The related chart below, including only contributors and excluding the editors, has a familiar shape.

This is a textbook example of the Zipfian distribution.[9] What could be more adequate for a dictionary? In its original form Zipf’s law states that “given some corpus of natural language utterances, the frequency of any word is inversely proportional to its rank in the frequency table.” Clearly, the same is true for the contributors of this open-source repository of knowledge.

Chasing the long tail

As a closing exercise, let’s look at the way CC-CEDICT’s lexical coverage evolved over time. I’m repeating a previous analysis[10] here, but with the added dimension of time. The chart below is a histogram: the X axis has 100 distinct points, each representing buckets of 1000 words from a ranked frequency list. The Y axis shows how many of each bucket’s words are present as a headword in CC-CEDICT. The green series is the headword list on April 1, 2007; the purple series is from October 1, 2017.

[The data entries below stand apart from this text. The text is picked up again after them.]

(** Writing and reading back a sector, a sector of another track, and one that does not exist *)
Lemma created_g64_refines_witness :
  exists f' g' g'', fsimage_create (Some empty_file) DISK_IMAGE_TYPE_G64 = Some (0, Some f') /\
    fsimage_probe 1 [] (opened_file f') = Some (0, g') /\
    GcrFileSpec.run_file_ops 1 (replicate 256 3) [GcrFileSpec.WriteAt 17 20 (replicate 256 7); GcrFileSpec.ReadAt 17 20;
      GcrFileSpec.ReadAt 1 0; GcrFileSpec.ReadAt 1 21] g'
    = Some ([(0, []); (CBMDOS_IPE_OK, replicate 256 7); (CBMDOS_IPE_OK, replicate 256 0);
             (CBMDOS_IPE_READ_ERROR_BNF, replicate 256 3)], g'').
Proof.
  assert (H7 : bytes_ok (replicate 256 7)) by (by apply Forall_replicate).
  assert (H1 : 1 ∈ GcrFileSpec.g64_zone 1) by (apply GcrFileSpec.in_zone; split; [reflexivity|lia]).
  assert (H17 : 17 ∈ GcrFileSpec.g64_zone 1) by (apply GcrFileSpec.in_zone; split; [reflexivity|lia]).
  destruct (GcrFileSpec.created_g64_refines 0 [] empty_file) as (f' & Hrun & Hg); [split; reflexivity|].
  destruct (Hg (opened_file f')) as (g' & Hprobe & _ & Hops);
    [reflexivity|reflexivity|reflexivity|reflexivity|vm_compute; split; congruence|].
  destruct (Hops 1 (replicate 256 3) [GcrFileSpec.WriteAt 17 20 (replicate 256 7); GcrFileSpec.ReadAt 17 20;
      GcrFileSpec.ReadAt 1 0; GcrFileSpec.ReadAt 1 21]) as (g'' & Hres).
  - lia.
  - reflexivity.
  - constructor; [|constructor; [|constructor; [|constructor; [|constructor]]]].
    + split; [exact H17|]. split; [lia|]. split; [reflexivity|exact H7].
    + split; [exact H17|lia].
    + split; [exact H1|lia].
    + split; [exact H1|lia].
  - exists f', g', g''. split; [exact Hrun|]. split; [exact Hprobe|]. rewrite Hres. reflexivity.
Defined.

Lemma created_g64_overrun_witness :
  exists f' g', fsimage_create (Some empty_file) DISK_IMAGE_TYPE_G64 = Some (0, Some f') /\
    fsimage_probe 1 [] (opened_file f') = Some (0, g') /\
    GcrFileSpec.run_file_ops 1 (replicate 256 0) [GcrFileSpec.ReadAt 17 20; GcrFileSpec.ReadAt 18 1] g' = None.
Proof.
  destruct (GcrFileSpec.created_g64_overrun 0 [] empty_file) as (f' & Hrun & Hg); [split; reflexivity|].
  destruct (Hg (opened_file f')) as (g' & Hprobe & Hops);
    [reflexivity|reflexivity|reflexivity|reflexivity|vm_compute; split; congruence|].
  exists f', g'. split; [exact Hrun|]. split; [exact Hprobe|].
  apply (Hops 17 18 1 (replicate 256 0)); [lia|lia|reflexivity].
Defined.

This chart needs a few extra words of explanation, and it comes with some caveats.

The word frequencies are from SUBTLEX-CH, based on a corpus of movie subtitles, published by Brysbaert et al.[11] in 2010. Two ingredients implicitly go into such a frequency list: the underlying corpus, and the segmentation method.

Many things speak for the psycho-linguistic adequacy of a corpus of movie subtitles. The word segmentation of Modern Standard Mandarin (MSM), however, is anything but straightforward. Brysbaert et al. used the ICTCLAS tokenizer[12], which I have been unable to execute. In a separate experiment I found that the output of another tokenizer, Jieba,[13] is significantly different, resulting in a different frequency list and thus also in a different histogram.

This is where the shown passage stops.